Just some thoughts from the barbarian village.
posted by UncleFes at 10:27 PM on August 30, 2001


I'm in the UncleFes camp on this one. I would also add that we have a responsibility to protect the rest of society from monsters. That means locking them away. I'm not saying he can't be rehabilitated, but I am saying that bar should be set pretty high. It would be a worse tragedy to release him early and have him commit another such act than to leave him in prison for the rest of his life.

And Doug, what do you by "stand by your kid"? As a father of 4 boys, I'm interested. I see lots of parents who "stand by their kid" by turning a blind eye to their criminal behavior, not recognizing psychological problems, not dealing with the kids as people and holding them accountable for their actions and that's a mistake.

I remember as a kid thinking through these issues and asking my mom, "Mom, if I killed somebody, would you turn me in to the police?" I will never forget her reply, "Yes, honey, and I'd visit you every day in jail." IMHO, that's good parenting.
posted by JParker at 11:03 PM on August 30, 2001


"suppose the juvenile murderer is actually, truly rehabilitated, understands his crime, and is genuinely sorry for what he's done. What then? The victims are no less dead; their families are no less broken and bereft."

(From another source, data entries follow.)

(** * SharePoint -> Curate transfer server: a shallow embedding

    The development follows the three source files of the repository:

    - [graph_tools.py]  (module [GraphTools]): the Microsoft Graph client;
    - [uploader.py]     (module [Uploader]):   the Curate / S3 client and the
                                               two transfer strategies;
    - [main.py]         (module [Main]):       [process_item], [process_folder]
                                               and the batch loop [upload_task].

    The Python code is effectful: every interesting step is a call to a
    library that talks to the outside ([requests], [httpx], [boto3],
    [tempfile], [os]).  The embedding threads a chronological trace of
    those calls through a state-and-exception monad; what the outside
    answers is given by a [World], a family of oracles that may depend on
    the whole history, so that any sequence of answers (including raised
    exceptions) can be realised.  [print] and [logger] calls have no effect
    on control flow and are left out. *)

From Stdlib Require Import ZArith List String Ascii Bool Lia DecimalString.
Import ListNotations.
Open Scope string_scope.
Open Scope Z_scope.

Set Implicit Arguments.

(* ===================================================================== *)
(** ** Python values, exceptions and conversions *)
(* ===================================================================== *)

Module Py.

(** The exception classes that occur in the three files.  All of them are
    subclasses of Python's [Exception], so an [except Exception] clause
    catches every inhabitant of [exn]. *)
Inductive exn : Type :=
| Exception (msg : string)          (* raise Exception(...) *)
| ValueError (msg : string)
| KeyError (key : string)
| IndexError (msg : string)
| AttributeError (msg : string)
| ValidationError (msg : string)    (* pydantic *)
| RecursionError
| RequestException (msg : string)   (* requests: ConnectionError, Timeout, ... *)
| HTTPError (msg : string)          (* requests.exceptions.HTTPError *)
| HTTPStatusError (msg : string)    (* httpx *)
| RequestError (msg : string)       (* httpx: transport errors *)
| BotoError (msg : string)          (* BotoCoreError / ClientError *)
| OSError (msg : string)
| TypeError (msg : string)
| UnboundLocalError (var : string)
| JSONDecodeError (msg : string).   (* requests.exceptions.JSONDecodeError *)

(** [str(e)] *)
Definition str_exn (e : exn) : string :=
  match e with
  | Exception m | ValueError m | IndexError m | AttributeError m
  | ValidationError m | RequestException m | HTTPError m
  | HTTPStatusError m | RequestError m | BotoError m | OSError m
  | TypeError m | JSONDecodeError m => m
  | KeyError k => "'" ++ k ++ "'"
  | UnboundLocalError v =>
      "cannot access local variable '" ++ v
      ++ "' where it is not associated with a value"
  | RecursionError => "maximum recursion depth exceeded"
  end.

(** [isinstance(e, requests.RequestException)]: [HTTPError] is a subclass,
    and so is the [JSONDecodeError] of [requests], which derives from
    [ValueError] as well. *)
Definition is_requests_RequestException (e : exn) : bool :=
  match e with
  | RequestException _ | HTTPError _ | JSONDecodeError _ => true
  | _ => false
  end.

Definition is_requests_HTTPError (e : exn) : bool :=
  match e with HTTPError _ => true | _ => false end.

Definition is_httpx_HTTPStatusError (e : exn) : bool :=
  match e with HTTPStatusError _ => true | _ => false end.

Definition is_httpx_RequestError (e : exn) : bool :=
  match e with RequestError _ => true | _ => false end.

Definition is_boto_error (e : exn) : bool :=
  match e with BotoError _ => true | _ => false end.

Definition is_ValueError (e : exn) : bool :=
  match e with ValueError _ | JSONDecodeError _ => true | _ => false end.

(** [except Exception] *)
Definition any_Exception (_ : exn) : bool := true.

(** [str(n)] for an integer. *)
Definition str_int (z : Z) : string := NilZero.string_of_int (Z.to_int z).

(** Scalars that end up in the result dictionaries of the program. *)
Inductive pyval (J : Type) : Type :=
| VNone
| VBool (b : bool)
| VInt (z : Z)
| VStr (s : string)
| VJson (j : J).               (* a decoded response body, kept opaque *)

Arguments VNone {J}.
Arguments VBool {J} b.
Arguments VInt {J} z.
Arguments VStr {J} s.
Arguments VJson {J} j.

(** Truth value of an object in a condition ([if not r['success']]). *)
Definition truthy {J} (v : pyval J) : bool :=
  match v with
  | VNone => false
  | VBool b => b
  | VInt z => negb (z =? 0)
  | VStr s => negb (String.eqb s "")
  | VJson _ => true
  end.

(** A dict with string keys, in insertion order. *)
Definition dict (J : Type) : Type := list (string * pyval J).

Fixpoint lookup {J} (d : dict J) (k : string) : option (pyval J) :=
  match d with
  | [] => None
  | (k', v) :: r => if String.eqb k' k then Some v else lookup r k
  end.

(** [d.get(k)]: [None] when the key is absent. *)
Definition get {J} (d : dict J) (k : string) : pyval J :=
  match lookup d k with Some v => v | None => VNone end.

(** How a value prints inside an f-string.  No path of the program formats
    a decoded body, so its text is left abstract. *)
Definition fmt {J} (v : pyval J) : string :=
  match v with
  | VNone => "None"
  | VBool true => "True"
  | VBool false => "False"
  | VInt z => str_int z
  | VStr s => s
  | VJson _ => "{...}"
  end.

End Py.

(* ===================================================================== *)
(** ** The outside world: calls, answers and the trace monad *)
(* ===================================================================== *)

Module Sys.
Import Py.

(** *** Decoded JSON documents

    The program reads three keys of the documents it receives:
    ['access_token'] (token endpoint), ['Children'] (folder creation) and
    ['value'] (folder listing).  A document is modelled by those keys, each
    possibly absent; subscripting an absent key raises [KeyError]. *)

Record Node : Type := { Uuid : option string }.

(** One entry of a listing: ['id'], ['name'], ['parentReference']['driveId']
    and, for folders only, ['folder']['childCount']. *)
Record DriveChild : Type :=
  { child_id : string;
    child_name : string;
    child_driveId : string;
    child_folder : option Z }.

Record Json : Type :=
  { access_token : option string;
    Children : option (list Node);
    value : option (list DriveChild) }.

(** A document with none of the three keys, e.g. the
    [{'error': ..., 'details': ...}] dict of [list_files_in_folder]. *)
Definition other_document : Json :=
  {| access_token := None; Children := None; value := None |}.

(** A [requests.Response].  [json = None] is a body that does not decode;
    [content_length] is [headers.get('Content-Length')]. *)
Record Response : Type :=
  { status_code : Z;
    reason : string;
    url : string;
    content_length : option string;
    content : list Byte.byte;
    text : string;
    json : option Json }.

(** The response of [httpx.stream('GET', ...)]: headers have arrived, the
    body has not been read. *)
Record StreamResponse : Type :=
  { stream_status : Z;
    stream_content_length : option string }.

(** *** Calls *)

Inductive Payload : Type :=
| NoBody
| TokenForm (client_id client_secret scope : string)
| CreateNodes (path : string) (recursive : bool)
| UserMeta (node_uuid : string) (pairs : list (string * string))
| Fields (metadata : list (string * string)).

Inductive Method : Type := GET | POST | PUT | PATCH.

(** Every interaction with the outside, in the order the program makes
    them.  Request headers are not recorded. *)
Inductive Call : Type :=
| Requests (m : Method) (url : string) (body : Payload)
| HttpxStreamGet (url : string)
| HttpxStreamPut (url : string) (content_length : string)
| GeneratePresignedUrl (endpoint key : string)
| PutObject (endpoint bucket key file : string)
| NamedTemporaryFile
| TempWrite (path : string) (data : list Byte.byte)
| GetSize (path : string)
| Unlink (path : string)
| WriteText (path data : string).

Definition Trace : Type := list Call.

Inductive Result (A : Type) : Type :=
| Ok (a : A)
| Raise (e : exn).

Arguments Ok {A} a.
Arguments Raise {A} e.

(** What the outside answers.  Each oracle sees the history of calls made
    so far, so answers may change over time.

    [on_int] is the built-in [int] on a [str]: the integer it reads, or the
    exception it raises (a [ValueError]).  Which strings Python reads
    (Unicode digits and spaces, the limit on the number of digits) and the
    text of its error depend on the interpreter; the model leaves them to
    the world, so that what is proved holds whatever [int] answers.  It is
    a function of the string alone.  So is [on_repr], the built-in [repr]
    on a [str], whose quoting and escaping are left to the world as well. *)
Record World : Type :=
  { on_request : Trace -> Method -> string -> Payload -> Result Response;
    on_stream_get : Trace -> string -> Result StreamResponse;
    on_stream_put : Trace -> string -> string -> Result Z;
    on_presign : Trace -> string -> string -> Result string;
    on_put_object : Trace -> string -> string -> string -> string -> Result unit;
    on_tempfile : Trace -> Result string;
    on_temp_write : Trace -> string -> list Byte.byte -> Result unit;
    on_getsize : Trace -> string -> Result Z;
    on_unlink : Trace -> string -> Result unit;
    on_write_text : Trace -> string -> string -> Result unit;
    on_now : Trace -> string;
    on_int : string -> Result Z;
    on_repr : string -> string }.

(** *** The monad: a trace threaded through, and exceptions *)

Definition M (A : Type) : Type := Trace -> Result A * Trace.

Definition ret {A} (a : A) : M A := fun t => (Ok a, t).

Definition raise {A} (e : exn) : M A := fun t => (Raise e, t).

Definition bind {A B} (m : M A) (k : A -> M B) : M B :=
  fun t =>
    match m t with
    | (Ok a, t') => k a t'
    | (Raise e, t') => (Raise e, t')
    end.

(** [try: body  except <classes> as e: handler e].  Exceptions of other
    classes pass through. *)
Definition try_except {A} (body : M A) (classes : exn -> bool)
  (handler : exn -> M A) : M A :=
  fun t =>
    match body t with
    | (Ok a, t') => (Ok a, t')
    | (Raise e, t') => if classes e then handler e t' else (Raise e, t')
    end.

(** Record the call, return what the world answers. *)
Definition perform {A} (c : Call) (answer : Trace -> Result A) : M A :=
  fun t => (answer t, (t ++ [c])%list).

Definition of_option {A} (o : option A) (e : exn) : M A :=
  match o with Some a => ret a | None => raise e end.

Declare Scope py_scope.
Delimit Scope py_scope with py.
Notation "x <- m ;; k" := (bind m (fun x => k))
  (at level 100, m at next level, right associativity) : py_scope.
Notation "m ;; k" := (bind m (fun _ => k))
  (at level 100, right associativity) : py_scope.

(** [for x in l: body x] *)
Fixpoint for_each {A} (l : list A) (body : A -> M unit) : M unit :=
  match l with
  | [] => ret tt
  | x :: r => bind (body x) (fun _ => for_each r body)
  end.

Section Primitives.
Variable w : World.

Definition requests (m : Method) (u : string) (body : Payload) : M Response :=
  perform (Requests m u body) (fun t => on_request w t m u body).

Definition httpx_stream_get (u : string) : M StreamResponse :=
  perform (HttpxStreamGet u) (fun t => on_stream_get w t u).

Definition httpx_stream_put (u len : string) : M Z :=
  perform (HttpxStreamPut u len) (fun t => on_stream_put w t u len).

Definition generate_presigned_url (endpoint key : string) : M string :=
  perform (GeneratePresignedUrl endpoint key)
          (fun t => on_presign w t endpoint key).

Definition put_object (endpoint bucket key file : string) : M unit :=
  perform (PutObject endpoint bucket key file)
          (fun t => on_put_object w t endpoint bucket key file).

Definition named_temporary_file : M string :=
  perform NamedTemporaryFile (fun t => on_tempfile w t).

Definition temp_write (path : string) (data : list Byte.byte) : M unit :=
  perform (TempWrite path data) (fun t => on_temp_write w t path data).

Definition getsize (path : string) : M Z :=
  perform (GetSize path) (fun t => on_getsize w t path).

Definition unlink (path : string) : M unit :=
  perform (Unlink path) (fun t => on_unlink w t path).

Definition write_text (path data : string) : M unit :=
  perform (WriteText path data) (fun t => on_write_text w t path data).

(** [datetime.datetime.now().strftime('%Y%m%d%H%M%S')]; reading the clock
    is not recorded as a call. *)
Definition now_stamp : M string := fun t => (Ok (on_now w t), t).

(** [int(s)] on a string; not a call to the outside, the trace is left as
    it is. *)
Definition int (s : string) : M Z := fun t => (on_int w s, t).
End Primitives.

(** [response.raise_for_status()] of [requests]: 4xx and 5xx raise. *)
Definition raise_for_status (r : Response) : M unit :=
  if (400 <=? status_code r) && (status_code r <? 500) then
    raise (HTTPError (str_int (status_code r) ++ " Client Error: "
                      ++ reason r ++ " for url: " ++ url r))
  else if (500 <=? status_code r) && (status_code r <? 600) then
    raise (HTTPError (str_int (status_code r) ++ " Server Error: "
                      ++ reason r ++ " for url: " ++ url r))
  else ret tt.

(** [response.json()] *)
Definition response_json (r : Response) : M Json :=
  of_option (json r)
            (JSONDecodeError "Expecting value: line 1 column 1 (char 0)").

(** [s3_response.raise_for_status()] of [httpx]: anything but 2xx raises. *)
Definition httpx_raise_for_status (status : Z) (u : string) : M unit :=
  if (200 <=? status) && (status <? 300) then ret tt
  else raise (HTTPStatusError ("HTTP error '" ++ str_int status
                               ++ "' for url '" ++ u ++ "'")).

End Sys.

Fes, that statement applies to either scenario. If he's in jail forever, the victim is no less dead. The family of the victim still misses them. It's not like God comes down to earth and makes everybody feel better just because we locked somebody in jail.

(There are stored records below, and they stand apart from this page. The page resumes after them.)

Lemma createRetry_events (params : CreateListenerInput) (w : World) :
  exists creates,
    trace (snd (createRetry params w)) = (reverse creates ++ trace w)%list
    /\ Forall (fun ev => exists out, exchange ev = XCreate params out) creates.
Proof.
  unfold createRetry, Retry, WaitForState. cbn [Timeout].
  set (conf := {| Pending := [ "retryableerror" ]; Target := [ "success" ];
                  Refresh := retryRefresh (createAttempt params);
                  Timeout := 5 * Minute |}).
  destruct (waitLoop_events conf
              (fun ev => exists out, exchange ev = XCreate params out))
    with (fuel := polls (5 * Minute) w) (deadline := clock w + 5 * Minute)
         (x := (@None ListenersOutput, @None error)) (w := w)
    as (evs & Htr & Hall).
  { intros [x r] w0. cbn [Refresh conf]. unfold retryRefresh, createAttempt,
      CreateListener. cbn [fst].
    set (q := createReplies (service w0) (calls isCreate w0)).
    exists {| started := clock w0; finished := clock w0 + Z.of_N (latency q);
              exchange := XCreate params (result q) |}.
    destruct (result q) as [out|e] eqn:Hq.
    - eexists _, _. split; [reflexivity|]. cbn [exchange]. eauto.
    - destruct (isAWSErr e ErrCodeCertificateNotFoundException "");
        (eexists _, _; split; [reflexivity|]; cbn [exchange]; eauto). }
  exists evs. split; [|exact Hall].
  destruct (waitLoop (polls (5 * Minute) w) (clock w + 5 * Minute) conf (None, None) w)
    as [[[res werr] [x1 rerr]] w1].
  destruct rerr; exact Htr.
Qed.

Lemma modifyRetry_events (params : ModifyListenerInput) (w : World) :
  exists modifies,
    trace (snd (modifyRetry params w)) = (reverse modifies ++ trace w)%list
    /\ Forall (fun ev => exists out, exchange ev = XModify params out) modifies.
Proof.
  unfold modifyRetry, Retry, WaitForState. cbn [Timeout].
  set (conf := {| Pending := [ "retryableerror" ]; Target := [ "success" ];
                  Refresh := retryRefresh (modifyAttempt params);
                  Timeout := 5 * Minute |}).
  destruct (waitLoop_events conf
              (fun ev => exists out, exchange ev = XModify params out))
    with (fuel := polls (5 * Minute) w) (deadline := clock w + 5 * Minute)
         (x := (tt, @None error)) (w := w)
    as (evs & Htr & Hall).
  { intros [x r] w0. cbn [Refresh conf]. unfold retryRefresh, modifyAttempt,
      ModifyListener. cbn [fst].
    set (q := modifyReplies (service w0) (calls isModify w0)).
    exists {| started := clock w0; finished := clock w0 + Z.of_N (latency q);
              exchange := XModify params (result q) |}.
    destruct (result q) as [out|e] eqn:Hq.
    - eexists _, _. split; [reflexivity|]. cbn [exchange]. eauto.
    - destruct (isAWSErr e ErrCodeCertificateNotFoundException "");
        (eexists _, _; split; [reflexivity|]; cbn [exchange]; eauto). }
  exists evs. split; [|exact Hall].
  destruct (waitLoop (polls (5 * Minute) w) (clock w + 5 * Minute) conf (tt, None) w)
    as [[[res werr] [x1 rerr]] w1].
  destruct rerr; exact Htr.
Qed.

(** Read makes one exchange, a describe call for the ID of the data. *)
Lemma read_event (d : ResourceData) (w : World) :
  exists ev out, snd (resourceAwsLbListenerRead d w) = after ev w
                 /\ exchange ev = XDescribe (Id d) out.
Proof.
  unfold resourceAwsLbListenerRead.
  destruct (refresh_step (Id d) w) as (ev & Heq & _ & _ & _ & Hx).
  rewrite Heq. exists ev. eexists. split; [|exact Hx].
  destruct (refreshAnswer (Id d) ev) as [[lb st] [e|]].
  - destruct (isAWSErr e _ _); reflexivity.
  - destruct lb; reflexivity.
Qed.

Lemma create_events (d : ResourceData) (w : World) :
  exists creates describes,
    trace (snd (resourceAwsLbListenerCreate d w))
    = (reverse describes ++ reverse creates ++ trace w)%list
    /\ Forall (fun ev => exists out, exchange ev = XCreate (createInputOf d) out)
              creates
    /\ Forall (fun ev => exists out,
                 exchange ev
                 = XDescribe (Id (snd (fst (resourceAwsLbListenerCreate d w)))) out)
              describes.
Proof.
  unfold resourceAwsLbListenerCreate.
  destruct (createRetry_events (createInputOf d) w) as (creates & Htr & Hall).
  unfold createInputOf in Htr.
  change (createRetry
            {| createLoadBalancerArn := Some (load_balancer_arn d);
               createPort := Some (port d);
               createProtocol := Some (protocol d);
               createSslPolicy := sslPolicyOf d;
               createCertificates := certificatesOf d;
               createDefaultActions := defaultActionsOf d |} w)
    with (createRetry (createInputOf d) w) in *.
  cbv zeta.
  change (createRetry
            {| createLoadBalancerArn := Some (load_balancer_arn d);
               createPort := Some (port d);
               createProtocol := Some (protocol d);
               createSslPolicy := sslPolicyOf d;
               createCertificates := certificatesOf d;
               createDefaultActions := defaultActionsOf d |} w)
    with (createRetry (createInputOf d) w).
  destruct (createRetry (createInputOf d) w) as [[err resp] w1]. cbn [snd] in Htr.
  assert (Hnone : forall (res : Result) (d' : ResourceData),
    exists creates0 describes,
      trace (snd (res, d', w1)) = (reverse describes ++ reverse creates0 ++ trace w)%list
      /\ Forall (fun ev => exists out, exchange ev = XCreate (createInputOf d) out)
                creates0
      /\ Forall (fun ev => exists out,
                   exchange ev = XDescribe (Id (snd (fst (res, d', w1)))) out)
                describes).
  { intros res d'. exists creates, []. split_and!; [exact Htr|exact Hall|constructor]. }
  destruct err as [e|]; [apply Hnone|].
  destruct resp as [resp|]; [|apply Hnone].
  destruct (Listeners resp) as [|l ls]; [apply Hnone|].
  destruct (ListenerArn l) as [a|]; [|apply Hnone].
  cbn [Id SetId]. unfold WaitForState. cbn [Timeout].
  set (conf := {| Pending := [ "" ]; Target := [ "exists" ];
                  Refresh := fun (_ : unit) w =>
                    let '(r, w') := resourceAwsLbListenerRefreshFunc a w in
                    (r, tt, w');
                  Timeout := 3 * Minute |}).
  destruct (waitLoop_events conf
              (fun ev => exists out, exchange ev = XDescribe a out))
    with (fuel := polls (3 * Minute) w1) (deadline := clock w1 + 3 * Minute)
         (x := tt) (w := w1)
    as (describes & Htr2 & Hall2).
  { intros x w0. destruct (refresh_step a w0) as (p & Heq & _ & _ & _ & Hx).
    exists p. cbn [Refresh conf]. rewrite Heq. eexists _, _.
    split; [reflexivity|]. eauto. }
  destruct (waitLoop (polls (3 * Minute) w1) (clock w1 + 3 * Minute) conf tt w1)
    as [[[lbRaw werr] u] w2].
  cbn [snd] in Htr2.
  assert (Hfin : forall (res : Result) (d' : ResourceData),
    Id d' = a ->
    exists creates0 describes0,
      trace (snd (res, d', w2)) = (reverse describes0 ++ reverse creates0 ++ trace w)%list
      /\ Forall (fun ev => exists out, exchange ev = XCreate (createInputOf d) out)
                creates0
      /\ Forall (fun ev => exists out,
                   exchange ev = XDescribe (Id (snd (fst (res, d', w2)))) out)
                describes0).
  { intros res d' Hid. exists creates, describes. cbn [fst snd]. rewrite Hid.
    split_and!; [rewrite Htr2, Htr; reflexivity|exact Hall|exact Hall2]. }
  destruct werr as [e|]; [apply Hfin; reflexivity|].
  destruct lbRaw as [lb|]; apply Hfin; reflexivity.
Qed.
End OperationEvents.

And what's weird is in this case, the family of the victim doesn't want Lionel to be put in jail forever. They're fine with him being rehabilitated. So why aren't we?

JParker, I don't mean that by standing by your kids you should ignore them, and let them do bad things...just that if they do bad things, have the desire to see them helped, rather than abandoned in a jail forever where they will, as Skallas says, only become worse.
posted by Doug at 6:25 AM on August 31, 2001


A child takes away another child's life. Why? Because he is over-excited, hot-headed, cruel.

Ten thousand adults all but take away a child's life. Why? Because they are over-excited, hot-headed, cruel.

Throwing Tate in jail for life - with no chance of parole - will not bring the murdered girl back. (I wish that it did.)Instead, it will double the list of those whose lives have been lost to the crime.
posted by Marquis at 7:26 AM on August 31, 2001


The truly bad seeds will find their way to prison anyway.

Yep, on a road paved with the misery of their victims.

They're fine with him being rehabilitated. So why aren't we?

Because, as JParker observed, we (in the role of the justice system) have an obligation to the society to protect them from these monsters. That is the resonsibility that comes with the privilege of the power that comes from enforcing the law. Prior to killing that little girl, we didn't know Tate was a monster, but now we do. The responsibility for the little girl's death rests on Tate's and, perhap, his mother's shoulders; but if Tate is released, and he kills again, that rests on OUR shoulders, because we didn't have the courage to make difficult decisions to protect the defenseless.